Sayangnya, permasalahan muncul ketika cinta terekspresikan melalui pacaran, yang sering kali melibatkan perasaan mendalam, interaksi intens, bahkan tak jarang melibatkan interaksi fisik. Pacaran telah menjadi hal lumrah di kalangan anak muda saat ini. Untuk mengatasi dilema ini, muncullah konsep “pacaran syar’i“sebagai solusi bagi muslim ingin merasakan hubungan sebelum menikah. Konsep itu terartikan sebagai hubungan yang tetap berlandaskan nilai-nilai Islam. Misalnya, menghindari berduaan (khalwat), menjaga komunikasi dengan batasan jelas, dan tidak melakukan kontak fisik antara lawan jenis.

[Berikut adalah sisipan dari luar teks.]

Section setters.
Context {T W : Type}.
Definition set_contexts (v : heap mysock_context_t) (s : state T W) : state T W :=
  State v (global_ctx s) (queue_nodes s) (impls s) (listen_queues s) (requests s) (completions s)
    (listen_table s) (errno s) (world s).
Definition set_global_ctx (v : list ptr) (s : state T W) : state T W :=
  State (contexts s) v (queue_nodes s) (impls s) (listen_queues s) (requests s) (completions s)
    (listen_table s) (errno s) (world s).
Definition set_queue_nodes (v : nodes) (s : state T W) : state T W :=
  State (contexts s) (global_ctx s) v (impls s) (listen_queues s) (requests s) (completions s)
    (listen_table s) (errno s) (world s).
Definition set_impls (v : heap network_context_socket_tcp_t) (s : state T W) : state T W :=
  State (contexts s) (global_ctx s) (queue_nodes s) v (listen_queues s) (requests s) (completions
    s) (listen_table s) (errno s) (world s).
Definition set_listen_queues (v : heap listen_queue_t) (s : state T W) : state T W :=
  State (contexts s) (global_ctx s) (queue_nodes s) (impls s) v (requests s) (completions s)
    (listen_table s) (errno s) (world s).
Definition set_requests (v : heap (list connect_request_t)) (s : state T W) : state T W :=
  State (contexts s) (global_ctx s) (queue_nodes s) (impls s) (listen_queues s) v (completions s)
    (listen_table s) (errno s) (world s).
Definition set_completions (v : heap completed_connect_t) (s : state T W) : state T W :=
  State (contexts s) (global_ctx s) (queue_nodes s) (impls s) (listen_queues s) (requests s) v
    (listen_table s) (errno s) (world s).
Definition set_listen_table (v : T) (s : state T W) : state T W :=
  State (contexts s) (global_ctx s) (queue_nodes s) (impls s) (listen_queues s) (requests s)
    (completions s) v (errno s) (world s).
Definition set_errno (v : Z) (s : state T W) : state T W :=
  State (contexts s) (global_ctx s) (queue_nodes s) (impls s) (listen_queues s) (requests s)
    (completions s) (listen_table s) v (world s).
Definition set_world (v : W) (s : state T W) : state T W :=
  State (contexts s) (global_ctx s) (queue_nodes s) (impls s) (listen_queues s) (requests s)
    (completions s) (listen_table s) (errno s) v.
End setters.

(** ** The monad: state passing with faults *)

Definition M (T W A : Type) : Type := state T W -> run (A * state T W).

Section monad.
Context {T W : Type}.

#[global] Instance M_ret : MRet (M T W) := fun A a s => Ok (a, s).
#[global] Instance M_bind : MBind (M T W) := fun A B k m s =>
  match m s with Ok (a, s') => k a s' | Crash f => Crash f end.

Definition lift {A} (r : run A) : M T W A := fun s =>
  match r with Ok a => Ok (a, s) | Crash f => Crash f end.
Definition gets {A} (f : state T W -> A) : M T W A := fun s => Ok (f s, s).
Definition modify (f : state T W -> state T W) : M T W unit := fun s => Ok (tt, f s).
Definition m_assert (b : bool) : M T W unit := lift (c_assert b).
Definition on_world {A} (f : W -> A * W) : M T W A := fun s =>
  let '(a, w) := f (world s) in Ok (a, set_world w s).

(** Reading and updating an object through a pointer. *)
Definition load_ctx (p : ptr) : M T W mysock_context_t := fun s =>
  c ← hload (contexts s) p; Ok (c, s).
Definition update_ctx (p : ptr) (f : mysock_context_t -> mysock_context_t) : M T W unit := fun s =>
  c ← hload (contexts s) p; h ← hstore (contexts s) p (f c); Ok (tt, set_contexts h s).
Definition update_net (p : ptr) (f : network_context_t -> network_context_t) : M T W unit :=
  update_ctx p (fun c => set_network_state (f (network_state c)) c).
Definition load_impl (p : ptr) : M T W network_context_socket_tcp_t := fun s =>
  c ← hload (impls s) p; Ok (c, s).
Definition update_impl (p : ptr)
    (f : network_context_socket_tcp_t -> network_context_socket_tcp_t) : M T W unit := fun s =>
  c ← hload (impls s) p; h ← hstore (impls s) p (f c); Ok (tt, set_impls h s).
Definition load_lq (p : ptr) : M T W listen_queue_t := fun s =>
  q ← hload (listen_queues s) p; Ok (q, s).
Definition update_lq (p : ptr) (f : listen_queue_t -> listen_queue_t) : M T W unit := fun s =>
  q ← hload (listen_queues s) p; h ← hstore (listen_queues s) p (f q);
  Ok (tt, set_listen_queues h s).

(** The entries of a request array. *)
Definition load_req (p : ptr * Z) : M T W connect_request_t := fun s =>
  a ← hload (requests s) p.1; r ← arr_get a p.2; Ok (r, s).
Definition store_req (p : ptr * Z) (r : connect_request_t) : M T W unit := fun s =>
  a ← hload (requests s) p.1; a ← arr_set a p.2 r;
  h ← hstore (requests s) p.1 a; Ok (tt, set_requests h s).

(** The queue operations of [PacketQueue.v] on one queue of a context. *)
Definition m_enqueue (p : ptr) (get : mysock_context_t -> packet_queue_t)
    (put : packet_queue_t -> mysock_context_t -> mysock_context_t)
    (packet : option (list Z)) (packet_len : Z) : M T W unit := fun s =>
  c ← hload (contexts s) p;
  '(h, q) ← _mysock_enqueue_buffer (queue_nodes s) (get c) packet packet_len;
  cs ← hstore (contexts s) p (put q c);
  Ok (tt, set_queue_nodes h (set_contexts cs s)).

Definition m_dequeue (p : ptr) (get : mysock_context_t -> packet_queue_t)
    (put : packet_queue_t -> mysock_context_t -> mysock_context_t)
    (dst : list Z) (max_len : Z) (remove_partial : bool) : M T W (Z * list Z) := fun s =>
  c ← hload (contexts s) p;
  '(n, dst, h, q) ← _mysock_dequeue_buffer (queue_nodes s) (get c) dst max_len remove_partial;
  cs ← hstore (contexts s) p (put q c);
  Ok ((n, dst), set_queue_nodes h (set_contexts cs s)).

Definition m_free_queue (p : ptr) (get : mysock_context_t -> packet_queue_t)
    (put : packet_queue_t -> mysock_context_t -> mysock_context_t) : M T W bool := fun s =>
  c ← hload (contexts s) p;
  '(r, h, q) ← _mysock_free_queue (base.size (cells (queue_nodes s))) (queue_nodes s) (get c);
  cs ← hstore (contexts s) p (put q c);
  Ok (r, set_queue_nodes h (set_contexts cs s)).
End monad.

(** [for (k = 0; k < n; ++k)] with an early exit: the body returns [Some] to
    leave the loop. *)
Fixpoint m_for {T W A} (n : nat) (k : Z) (body : Z -> M T W (option A)) : M T W (option A) :=
  match n with
  | O => mret None
  | S n => r ← body k; match r with Some a => mret (Some a) | None => m_for n (k + 1) body end
  end.

(** ** Running the monad *)
Section running.
Context {T W : Type}.
Implicit Types s : state T W.

Lemma m_bind_ok {A B} (m : M T W A) (k : A -> M T W B) s a s' :
  m s = Ok (a, s') -> (m ≫= k) s = k a s'.
Proof. intros Hm. unfold mbind, M_bind. by rewrite Hm. Qed.

Lemma m_bind_crash {A B} (m : M T W A) (k : A -> M T W B) s f :
  m s = Crash f -> (m ≫= k) s = Crash f.
Proof. intros Hm. unfold mbind, M_bind. by rewrite Hm. Qed.

Lemma m_bind_inv {A B} (m : M T W A) (k : A -> M T W B) s b s' :
  (m ≫= k) s = Ok (b, s') -> exists a s1, m s = Ok (a, s1) /\ k a s1 = Ok (b, s').
Proof.
  unfold mbind, M_bind. intros Hm. destruct (m s) as [[a s1]|]; [|done]. by exists a, s1.
Qed.

Lemma m_assert_ok (b : bool) s : b = true -> m_assert b s = Ok (tt, s).
Proof. by intros ->. Qed.

Lemma m_assert_dec (P : Prop) `{Decision P} s : P -> m_assert (bool_decide P) s = Ok (tt, s).
Proof. intros. apply m_assert_ok. by apply bool_decide_true. Qed.

Lemma load_ctx_ok s a c : cells (contexts s) !! a = Some c -> load_ctx (Some a) s = Ok (c, s).
Proof. intros Hc. unfold load_ctx, hload. by rewrite Hc. Qed.
Lemma load_impl_ok s a c : cells (impls s) !! a = Some c -> load_impl (Some a) s = Ok (c, s).
Proof. intros Hc. unfold load_impl, hload. by rewrite Hc. Qed.
Lemma load_lq_ok s a c : cells (listen_queues s) !! a = Some c -> load_lq (Some a) s = Ok (c, s).
Proof. intros Hc. unfold load_lq, hload. by rewrite Hc. Qed.

Definition heap_put {A} (a : positive) (x : A) (h : heap A) : heap A :=
  Heap (<[a := x]> (cells h)) (brk h).

Lemma update_ctx_ok s a c f : cells (contexts s) !! a = Some c ->
  update_ctx (Some a) f s = Ok (tt, set_contexts (heap_put a (f c) (contexts s)) s).
Proof. intros Hc. unfold update_ctx, hload, hstore. by rewrite Hc. Qed.
Lemma update_impl_ok s a c f : cells (impls s) !! a = Some c ->
  update_impl (Some a) f s = Ok (tt, set_impls (heap_put a (f c) (impls s)) s).
Proof. intros Hc. unfold update_impl, hload, hstore. by rewrite Hc. Qed.
Lemma update_lq_ok s a c f : cells (listen_queues s) !! a = Some c ->
  update_lq (Some a) f s = Ok (tt, set_listen_queues (heap_put a (f c) (listen_queues s)) s).
Proof. intros Hc. unfold update_lq, hload, hstore. by rewrite Hc. Qed.

Lemma m_enqueue_eq s a c get put packet n h q :
  cells (contexts s) !! a = Some c ->
  _mysock_enqueue_buffer (queue_nodes s) (get c) packet n = Ok (h, q) ->
  m_enqueue (Some a) get put packet n s
  = Ok (tt, set_queue_nodes h (set_contexts (heap_put a (put q c) (contexts s)) s)).
Proof.
  intros Hc He. unfold m_enqueue, hload, hstore. rewrite Hc. cbn [need mbind run_bind].
  by rewrite He.
Qed.

Lemma set_world_id s : set_world (world s) s = s.
Proof. by destruct s. Qed.

(** The first [Some] among [f k], [f (k + 1)], ... *)
Fixpoint first_some {A} (n : nat) (k : Z) (f : Z -> option A) : option A :=
  match n with
  | O => None
  | S n => match f k with Some a => Some a | None => first_some n (k + 1) f end
  end.

(** A search loop that only reads. *)
Lemma m_for_find {A} n k (f : Z -> option A) (body : Z -> M T W (option A)) s :
  (forall j, k <= j < k + Z.of_nat n -> body j s = Ok (f j, s)) ->
  m_for n k body s = Ok (first_some n k f, s).
Proof.
  revert k. induction n as [|n IH]; intros k Hb; [done|]. cbn [m_for first_some].
  erewrite m_bind_ok by (apply Hb; lia). destruct (f k); [done|].
  apply IH. intros j Hj. apply Hb. lia.
Qed.

Lemma first_some_inv {A} n k (f : Z -> option A) a :
  first_some n k f = Some a -> exists j, k <= j < k + Z.of_nat n /\ f j = Some a.
Proof.
  revert k. induction n as [|n IH]; intros k; [done|]. cbn. destruct (f k) eqn:Hf.
  - intros [= <-]. exists k. split; [lia|done].
  - intros Hr. destruct (IH _ Hr) as (j & Hj & Hfj). exists j. split; [lia|done].
Qed.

Meskipun terdengar lebih baik, muncul pertanyaan: apakah “pacaran syar’i’” benar-benar bisa menghindarkan dari pelanggaran syariat? Faktanya, meskipun sudah menetapkan batasan, perasaan cinta sering kali semakin kuat, sehingga godaan menjadi lebih sulit terkendali. Hubungan yang niat awalnya baik bisa berkembang menjadi sesuatu yang lebih dari sekadar perkenalan. Oleh karena itu, mayoritas ulama berpendapat bahwa menghindari pacaran dalam bentuk apa pun, termasuk pacaran syar’i, itu lebih baik karena tetap berpotensi menjerumuskan seseorang.
Tawaran Solusi
Mewujud solusi, Islam menawarkan cara terbaik untuk mengenal calon pasangan, yaitu melalui proses taaruf. Taaruf adalah perkenalan dengan tujuan menikah, di mana komunikasi tetap terjaga sesuai dengan syariat. Dalam proses ini, pihak ketiga seperti keluarga atau wali turut serta mengawasi interaksi antara calon pasangan, memastikan bahwa hubungan yang terjalin serius dan sesuai aturan agama.
Tidak seperti pacaran yang sering kali berlangsung lama dan melibatkan perasaan semakin dalam, taaruf lebih menekankan pada kecocokan calon pasangan dari segi agama, akhlak, dan nilai-nilai lainnya. Proses ini lebih menjaga hati, menghindarkan dari fitnah, serta memiliki arah lebih jelas, yaitu menuju pernikahan sah.
Dengan melihat bagaimana Islam mengatur hubungan antara laki-laki dan perempuan, jawabannya menjadi jelas: pacaran dalam bentuk apa pun, termasuk “pacaran syar’i“, tetap memiliki risiko besar untuk melanggar syariat. Cinta sejati dalam Islam bukanlah soal menjalin hubungan dalam waktu lama sebelum menikah, tetapi bagaimana menjaga diri hingga tiba saat yang tepat untuk membangun rumah tangga dalam ikatan pernikahan sah.
Taaruf adalah jalan yang lebih tepat, lebih aman, dan lebih sesuai dengan ajaran Islam. Cinta yang halal akan datang pada waktunya, dan perasaan yang tulus akan tetap terjaga hingga akad nikah terlaksana. Jadi, jika muncul pertanyaan “pacaran syar’i atau nggak sama sekali?”, jawabannya jelas: lebih baik menghindari pacaran dan memilih taaruf. Cinta sejati adalah cinta yang berlandaskan niat baik serta berada dalam koridor yang sesuai dengan syariat Islam.[]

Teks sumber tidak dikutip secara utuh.